Nell’anno appena concluso il fotovoltaico ha prodotto 18.800 GWh di elettricità, oltre 8mila GWh in più che nel 2011 e 100 volte più che nel 2008. Anche eolico e biomasse mostrano crescite impressionanti. Le rinnovabili ora sono al 27% del consumo consumo interno lordo elettrico, erano al 16% quattro anni fa.

Negli ultimi quattro anni in Italia la produzione elettrica da fotovoltaico si è moltiplicata quasi per 100, per 97 a voler essere precisi. Nell’anno appena concluso infatti i 16,35 GW di potenza solare installata nel paese hanno dato 18.800 GWh di elettricità, oltre 8mila GWh in più che nel 2011, quando la potenza installata era di circa 12,8 GW. Solo quattro anni fa, nel 2008, 193GWh in un anno.
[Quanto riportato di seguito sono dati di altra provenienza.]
Definition _string_list (v : pyval) : list string :=
  match v with
  | VStr s => if is_empty (strip s) then [] else [strip s]
  | VList l =>
      List.filter (fun s => negb (is_empty s))
        (map (fun x => strip (py_str x)) (List.filter (fun x => negb (is_none x)) l))
  | _ => []
  end.

Definition strings (l : list string) : pyval := VList (map VStr l).

(** [int(value)] with [TypeError] and [ValueError] caught, then a test of the number. *)
Definition int_such_that (p : Z -> bool) (v : pyval) : Res (option Z) :=
  z ← int_or_none (py_int v); Ok (match z with Some n => if p n then Some n else None | None => None end).

Definition _positive_int (v : pyval) (dflt : Z) : Res Z :=
  z ← int_such_that (fun n => 0 <? n)%Z v; Ok (default dflt z).
Definition _nonnegative_int (v : pyval) (dflt : Z) : Res Z :=
  z ← int_such_that (fun n => 0 <=? n)%Z v; Ok (default dflt z).
Definition _optional_int (v : pyval) : Res (option Z) :=
  if is_none v then Ok None else int_such_that (fun n => 0 <=? n)%Z v.

Definition float_or_none (r : Res pyfloat) : Res (option pyfloat) :=
  match r with
  | Ok f => Ok (Some f)
  | Raise TypeError | Raise (ValueError _) => Ok None
  | Raise e => Raise e
  end.

Definition nonnegative_float_or_none (v : pyval) : Res (option pyfloat) :=
  f ← float_or_none (py_float v);
  Ok (match f with Some x => if fleb (float_of_Z 0) x then Some x else None | None => None end).

Definition _nonnegative_float (v : pyval) (dflt : pyfloat) : Res pyfloat :=
  f ← nonnegative_float_or_none v; Ok (default dflt f).
Definition _optional_float (v : pyval) : Res (option pyfloat) :=
  if is_none v then Ok None else nonnegative_float_or_none v.

Definition _list_value (v : pyval) : option (list pyval) := match v with VList l => Some l | _ => None end.

Definition _SAFE_PRIVACY_VALUES : list string := ["private"; "unlisted"].

Definition _safe_privacy (v : pyval) : option string :=
  let desired := lower (strip (py_str (py_or v (VStr "")))) in
  if bool_decide (desired ∈ _SAFE_PRIVACY_VALUES) then Some desired else None.

Definition _status_value (v : string) : string := lower (strip v).

(** [uuid.UUID(str(value))]. *)
Definition _uuid (v : pyval) : Res uuid := uuid_of_string (py_str v).

Definition payload_uuid (item : ChannelOpsQueueItem) (key : string) : Res uuid :=
  match (qi_payload_json item).[? key] with Some v => _uuid v | None => Raise KeyError end.
(** An instant survives its token. *)
Lemma token_instant t s : _datetime_token t = Ok s -> evidence_datetime (VStr s) = Some t /\ _utc t = Ok t /\ is_empty s = false.
Proof.
  unfold _datetime_token. destruct (_utc t) as [u|] eqn:Hu; [|done]. assert (u = t) as ->.
  { unfold _utc in Hu. destruct (_ && _); [by injection Hu|done]. }
  simpl. intros [= <-]. assert (representable t) as Hr.
  { unfold _utc in Hu. destruct (_ && _) eqn:Hb; [|done]. apply andb_prop in Hb as [H1 H2]. unfold representable. lia. }
  pose proof (isoformat_token_chars t) as Hc. pose proof (fromisoformat_isoformat t Hr) as Hf.
  unfold evidence_datetime. rewrite strip_token, replace_zulu_token, Hf by done.
  assert (is_empty (isoformat_utc t) = false) as -> by (destruct (isoformat_utc t); [by vm_compute in Hf|done]).
  done.
Qed.

Lemma same_token t s expected : _datetime_token t = Ok s -> _utc expected = Ok expected ->
  _same_datetime (VStr s) expected = Ok (t =? expected)%Z.
Proof. intros (Hd & Hu & _)%token_instant He. unfold _same_datetime. rewrite Hd. simpl. by rewrite Hu, He. Qed.

Lemma token_eqb t t' s s' : _datetime_token t = Ok s -> _datetime_token t' = Ok s' -> (s =? s')%string = (t =? t')%Z.
Proof.
  intros H H'. pose proof (token_instant _ _ H) as (Hd & _). pose proof (token_instant _ _ H') as (Hd' & _).
  destruct (String.eqb_spec s s') as [->|Hne], (Z.eqb_spec t t') as [->|Hn]; congruence.
Qed.
(* ===== verification/ChannelTick.v ===== *)
(** * The tick of a channel ([channel_agent/service.py], [candidate_scoring.py],
    [lane_prompts.py])

    A tick turns manual seeds and enabled lanes into candidates, evaluates the guards
    one candidate after the other, counting what it has accepted so far, and creates
    one production task with its first queue item per accepted candidate.  Everything
    it decides goes into an audit row. *)

From stdpp Require Import base tactics list strings sorting.
From Stdlib Require Import ZArith Lia Ascii SpecFloat.
From S2P Require Import Prelude PyStr PyValue PyTime PyUuid Pipeline JobModel Outbox ChannelQueue MaterialUsage AgentModel.

Open Scope string_scope.
Open Scope list_scope.

(** ** Candidates *)

(** A rejection decided while candidates are built: the guard, the reason and the
    identifier of the lane or account it is about. *)
Record EarlyRejection := { er_guard : string; er_reason : string; er_id : string }.

Record Candidate := {
  ca_candidate_id : string;
  ca_source : string;
  ca_seed : option ManualSeed;
  ca_lane : option TopicLane;
  ca_lane_format : option LaneFormatMatrix;
  ca_account : option PublishingAccount;
  ca_account_rejection : option EarlyRejection;
  ca_pre_rejection : option EarlyRejection;
  ca_prompt : string;
  ca_title_seed : string;
  ca_source_platforms_json : list string;
  ca_material_library_ids_json : list string;
  ca_constraints_json : config;
  ca_material_usage_guard : option UsageGuardResult;
  ca_pds_decision : option PDSDecision }.

Record Rejection := {
  rj_candidate_id : string;
  rj_lane_id : string;
  rj_format_id : string;
  rj_account_id : string;
  rj_guard : string;
  rj_reason : string }.

Definition rejection_json (r : Rejection) : config :=
  [("candidate_id", VStr (rj_candidate_id r)); ("lane_id", VStr (rj_lane_id r)); ("format_id", VStr (rj_format_id r));
   ("account_id", VStr (rj_account_id r)); ("guard", VStr (rj_guard r)); ("reason", VStr (rj_reason r))].

Definition or_text (a b : string) : string := if is_empty a then b else a.

Definition _candidate_rejection (c : Candidate) (guard reason : string) : Rejection :=
  {| rj_candidate_id := ca_candidate_id c;
     rj_lane_id := or_text (match ca_lane c with Some l => la_id l | None => "" end)
                     (match ca_pre_rejection c with Some r => er_id r | None => "" end);
     rj_format_id := match ca_lane_format c with Some f => lf_id f | None => "" end;
     rj_account_id := or_text (match ca_account c with Some a => ac_id a | None => "" end)
                        (match ca_account_rejection c with Some r => er_id r | None => "" end);
     rj_guard := guard; rj_reason := reason |}.

Definition id_or (o : option uuid) (dflt : string) : string := match o with Some u => u | None => dflt end.

Definition _candidate_id (source : string) (lane_id format_id : option uuid) (bucket : string) (seed_id : option uuid) : string :=
  match seed_id with
  | Some seed =>
      if (source =? "manual_seed")%string
      then source +:+ ":" +:+ seed +:+ ":lane:" +:+ id_or lane_id "unassigned" +:+ ":format:" +:+ id_or format_id "none"
           +:+ ":" +:+ bucket
      else source +:+ ":lane:" +:+ id_or lane_id "unassigned" +:+ ":format:" +:+ id_or format_id "none" +:+ ":" +:+ bucket
  | None => source +:+ ":lane:" +:+ id_or lane_id "unassigned" +:+ ":format:" +:+ id_or format_id "none" +:+ ":" +:+ bucket
  end.

(** [lane_prompts.py]. *)
Definition newline : string := String (ascii_of_N 10) "".
Definition quoted (s : string) : string := String dquote (s +:+ String dquote "").

Definition build_lane_prompt (lane_name lane_description : string) (keywords : list string) (format_key : string)
    (duration_sec : Z) (aspect_ratio : string) : string :=
  let keyword_text := or_text (join ", " (List.filter (fun k => negb (is_empty k)) keywords)) lane_name in
  strip ("Create a " +:+ format_key +:+ " video for the " +:+ quoted lane_name +:+ " topic." +:+ newline
    +:+ "Theme: " +:+ or_text lane_description lane_name +:+ newline
    +:+ "Keywords: " +:+ keyword_text +:+ newline
    +:+ "Target duration: " +:+ str_of_Z duration_sec +:+ "s, aspect ratio " +:+ aspect_ratio +:+ "." +:+ newline).

(** ** Scores ([candidate_scoring.py]) *)

(** [round(f, 4)]: the exact value to four decimals, halves to even. *)
Definition round_half_even (num den : Z) : Z :=
  let q := (num / den)%Z in
  let r := (num mod den)%Z in
  if (2 * r <? den)%Z then q else if (den <? 2 * r)%Z then (q + 1)%Z else if Z.even q then q else (q + 1)%Z.

Definition round4 (f : pyfloat) : pyfloat :=
  match f with
  | S754_finite s m e =>
      let num := if (0 <=? e)%Z then (Zpos m * 2 ^ e)%Z else Zpos m in
      let den := if (0 <=? e)%Z then 1%Z else (2 ^ (- e))%Z in
      float_of_dec s (round_half_even (num * 10000) den) (-4)
  | _ => f
  end.

Definition zero_to_one (f : pyfloat) : pyfloat :=
  if fltb f (float_of_Z 0) then float_of_Z 0 else if fltb (float_of_Z 1) f then float_of_Z 1 else f.

Definition dec (m e : Z) : pyfloat := float_of_dec false m e.

Section Tick.
Context {AC : AgentClients} (now : datetime).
E’ questo il dato più impressionante che emrge dalle ultime cifre (provvisorie) diffuse dal GSE sulle rinnovabili elettriche in Italia  (vedi tabella sotto, cliccare per accedere al pdf).

Oltre alla sensazionale prestazione del fotovoltaico, nel 2012 si nota una forte crescita dell’eolico, soprattutto per quel che riguarda la produzione: con 13.900 GWh nel 2012 ha prodotto oltre 4mila GWh più che nel 2011 e circa 3 volte quanto aveva dato nel 2008.

Crescono anche le bioenergie: con 12.250 GWh, circa 1.400 GWh in più del 2011, circa il doppio della produzione del 2008. Sostanzialmente stabili le altre fonti pulite, la maggiore delle quali continua ad essere l’idroelettrico con una produzione 2012 di 41.940 GWh.

A livello complessivo le rinnovabili hanno prodotto 92.460 GWh, nel 2008 ne avevano dati 58.164. Ora pesano per il 27% del consumo interno lordo (produzione lorda + saldo estero ‐ produzione da pompaggi), quattro anni fa contribuivano per il 16%.